(Records from a dataset)
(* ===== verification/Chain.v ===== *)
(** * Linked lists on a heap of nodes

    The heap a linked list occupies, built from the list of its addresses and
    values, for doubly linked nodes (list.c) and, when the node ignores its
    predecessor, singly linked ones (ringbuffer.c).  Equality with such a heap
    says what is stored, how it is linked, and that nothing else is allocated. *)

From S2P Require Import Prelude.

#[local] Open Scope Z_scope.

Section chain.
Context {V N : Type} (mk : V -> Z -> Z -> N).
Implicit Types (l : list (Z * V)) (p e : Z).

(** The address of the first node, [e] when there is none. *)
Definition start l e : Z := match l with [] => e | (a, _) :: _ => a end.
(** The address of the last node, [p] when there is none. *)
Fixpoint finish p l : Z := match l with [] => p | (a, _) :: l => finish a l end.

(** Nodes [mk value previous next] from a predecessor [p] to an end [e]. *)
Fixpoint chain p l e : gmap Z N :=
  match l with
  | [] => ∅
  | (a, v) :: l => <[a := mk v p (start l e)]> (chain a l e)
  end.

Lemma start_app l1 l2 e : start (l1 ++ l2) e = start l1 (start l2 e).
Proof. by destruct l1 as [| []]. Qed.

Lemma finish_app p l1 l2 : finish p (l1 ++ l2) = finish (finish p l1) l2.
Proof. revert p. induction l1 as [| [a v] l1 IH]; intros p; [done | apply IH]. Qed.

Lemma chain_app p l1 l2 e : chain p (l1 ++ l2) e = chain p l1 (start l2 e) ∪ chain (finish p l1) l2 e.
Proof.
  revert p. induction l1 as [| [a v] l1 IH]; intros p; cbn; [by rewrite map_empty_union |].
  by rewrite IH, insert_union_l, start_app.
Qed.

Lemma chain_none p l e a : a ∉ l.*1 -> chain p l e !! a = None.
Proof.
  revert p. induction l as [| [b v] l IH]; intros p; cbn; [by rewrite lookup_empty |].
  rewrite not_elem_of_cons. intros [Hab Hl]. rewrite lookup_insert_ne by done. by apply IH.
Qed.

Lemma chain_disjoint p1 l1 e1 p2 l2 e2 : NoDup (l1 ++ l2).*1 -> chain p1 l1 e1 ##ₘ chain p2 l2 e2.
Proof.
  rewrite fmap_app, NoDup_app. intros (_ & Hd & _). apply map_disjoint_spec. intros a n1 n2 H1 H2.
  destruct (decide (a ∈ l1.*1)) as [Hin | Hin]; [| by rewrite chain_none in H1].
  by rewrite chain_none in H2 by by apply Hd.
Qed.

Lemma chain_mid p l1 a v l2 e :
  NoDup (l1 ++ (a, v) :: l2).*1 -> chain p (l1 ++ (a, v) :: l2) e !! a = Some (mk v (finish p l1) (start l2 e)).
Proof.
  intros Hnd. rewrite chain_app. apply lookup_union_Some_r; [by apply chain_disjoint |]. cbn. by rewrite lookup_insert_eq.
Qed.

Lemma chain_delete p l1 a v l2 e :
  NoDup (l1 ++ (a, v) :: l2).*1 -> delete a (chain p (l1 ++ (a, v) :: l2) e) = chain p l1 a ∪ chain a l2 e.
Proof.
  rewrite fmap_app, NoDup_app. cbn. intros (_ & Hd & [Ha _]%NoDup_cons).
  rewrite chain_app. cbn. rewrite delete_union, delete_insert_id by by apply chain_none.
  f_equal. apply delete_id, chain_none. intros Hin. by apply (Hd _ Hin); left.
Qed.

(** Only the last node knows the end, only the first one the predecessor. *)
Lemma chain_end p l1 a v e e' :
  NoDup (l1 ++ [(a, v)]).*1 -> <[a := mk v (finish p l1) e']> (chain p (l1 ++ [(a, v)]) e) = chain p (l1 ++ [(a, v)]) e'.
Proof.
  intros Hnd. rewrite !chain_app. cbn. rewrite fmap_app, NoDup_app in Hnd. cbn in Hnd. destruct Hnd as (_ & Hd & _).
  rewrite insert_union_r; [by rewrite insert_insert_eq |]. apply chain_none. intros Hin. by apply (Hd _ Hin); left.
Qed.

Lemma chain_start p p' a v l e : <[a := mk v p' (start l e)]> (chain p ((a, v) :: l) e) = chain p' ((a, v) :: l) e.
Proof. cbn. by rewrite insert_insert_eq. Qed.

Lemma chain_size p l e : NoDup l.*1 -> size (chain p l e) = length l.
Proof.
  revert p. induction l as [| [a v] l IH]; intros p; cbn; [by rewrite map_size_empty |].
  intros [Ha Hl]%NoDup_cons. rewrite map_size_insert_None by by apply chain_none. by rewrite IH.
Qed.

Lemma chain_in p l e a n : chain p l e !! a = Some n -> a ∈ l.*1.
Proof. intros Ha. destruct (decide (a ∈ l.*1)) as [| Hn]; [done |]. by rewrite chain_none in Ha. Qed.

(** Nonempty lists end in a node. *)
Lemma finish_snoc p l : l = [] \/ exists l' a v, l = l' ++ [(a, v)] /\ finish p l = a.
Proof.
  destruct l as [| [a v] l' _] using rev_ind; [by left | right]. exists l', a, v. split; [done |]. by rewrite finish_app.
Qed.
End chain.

#### EXERCISE BRIEF:
The lines that contain the word "with" are wanted; copy each of them from the records.

#### YOUR RESPONSE:
    predecessor, singly linked ones (ringbuffer.c).  Equality with such a heap
Definition start l e : Z := match l with [] => e | (a, _) :: _ => a end.
Fixpoint finish p l : Z := match l with [] => p | (a, _) :: l => finish a l end.
  match l with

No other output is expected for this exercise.